### What this task involves
Find the line containing "by intros []." in the data below, then output that line and each one after it exactly, with nothing else.

Input START

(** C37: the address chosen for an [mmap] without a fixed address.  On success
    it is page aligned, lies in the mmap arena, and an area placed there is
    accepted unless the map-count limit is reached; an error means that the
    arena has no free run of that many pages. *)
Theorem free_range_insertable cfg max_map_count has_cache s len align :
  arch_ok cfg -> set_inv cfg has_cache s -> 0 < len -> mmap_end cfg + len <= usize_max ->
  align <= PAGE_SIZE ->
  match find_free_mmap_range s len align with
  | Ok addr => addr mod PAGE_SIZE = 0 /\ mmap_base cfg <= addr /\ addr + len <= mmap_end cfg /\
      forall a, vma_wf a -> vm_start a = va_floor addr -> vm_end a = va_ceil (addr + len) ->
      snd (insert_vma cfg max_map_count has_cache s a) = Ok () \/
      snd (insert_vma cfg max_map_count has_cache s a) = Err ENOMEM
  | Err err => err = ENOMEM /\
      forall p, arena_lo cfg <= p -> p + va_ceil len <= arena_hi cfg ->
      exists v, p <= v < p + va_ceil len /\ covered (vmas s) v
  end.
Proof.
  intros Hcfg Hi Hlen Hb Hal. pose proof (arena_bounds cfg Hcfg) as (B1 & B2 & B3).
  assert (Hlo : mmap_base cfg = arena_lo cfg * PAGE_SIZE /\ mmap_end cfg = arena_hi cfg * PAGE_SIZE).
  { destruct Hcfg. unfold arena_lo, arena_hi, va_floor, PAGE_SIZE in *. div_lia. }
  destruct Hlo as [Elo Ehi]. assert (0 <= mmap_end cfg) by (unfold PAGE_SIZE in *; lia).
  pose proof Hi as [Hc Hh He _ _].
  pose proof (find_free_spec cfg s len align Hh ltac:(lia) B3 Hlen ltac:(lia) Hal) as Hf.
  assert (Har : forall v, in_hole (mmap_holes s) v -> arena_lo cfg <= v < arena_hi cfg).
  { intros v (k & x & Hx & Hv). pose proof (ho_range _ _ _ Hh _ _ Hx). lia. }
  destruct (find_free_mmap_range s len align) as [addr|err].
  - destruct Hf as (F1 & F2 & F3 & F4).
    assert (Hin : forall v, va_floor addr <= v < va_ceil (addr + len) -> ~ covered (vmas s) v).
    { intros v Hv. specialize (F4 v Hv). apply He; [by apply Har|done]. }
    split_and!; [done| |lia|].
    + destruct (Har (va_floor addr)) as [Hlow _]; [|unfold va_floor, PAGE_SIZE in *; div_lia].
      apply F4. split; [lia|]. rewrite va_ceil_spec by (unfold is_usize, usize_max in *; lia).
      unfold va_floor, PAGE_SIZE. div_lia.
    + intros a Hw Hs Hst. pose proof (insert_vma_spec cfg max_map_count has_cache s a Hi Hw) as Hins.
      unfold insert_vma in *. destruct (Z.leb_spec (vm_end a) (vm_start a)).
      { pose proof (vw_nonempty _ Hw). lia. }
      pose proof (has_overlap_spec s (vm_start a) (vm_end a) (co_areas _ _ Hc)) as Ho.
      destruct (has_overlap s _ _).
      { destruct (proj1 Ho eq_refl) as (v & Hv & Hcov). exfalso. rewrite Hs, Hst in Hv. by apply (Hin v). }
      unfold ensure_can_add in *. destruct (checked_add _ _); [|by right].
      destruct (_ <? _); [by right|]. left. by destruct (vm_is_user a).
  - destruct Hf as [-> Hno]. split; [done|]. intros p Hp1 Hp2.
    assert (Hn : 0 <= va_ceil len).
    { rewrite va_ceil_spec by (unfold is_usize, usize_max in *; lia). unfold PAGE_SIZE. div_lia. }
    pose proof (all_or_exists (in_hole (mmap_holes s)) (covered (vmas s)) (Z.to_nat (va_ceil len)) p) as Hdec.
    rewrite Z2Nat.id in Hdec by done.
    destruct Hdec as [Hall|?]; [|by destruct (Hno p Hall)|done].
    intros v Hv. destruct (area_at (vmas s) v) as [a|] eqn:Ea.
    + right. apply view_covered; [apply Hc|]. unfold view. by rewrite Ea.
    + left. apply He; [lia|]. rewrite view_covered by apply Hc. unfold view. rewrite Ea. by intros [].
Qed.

Input END

### Problem solution
    + left. apply He; [lia|]. rewrite view_covered by apply Hc. unfold view. rewrite Ea. by intros [].
Qed.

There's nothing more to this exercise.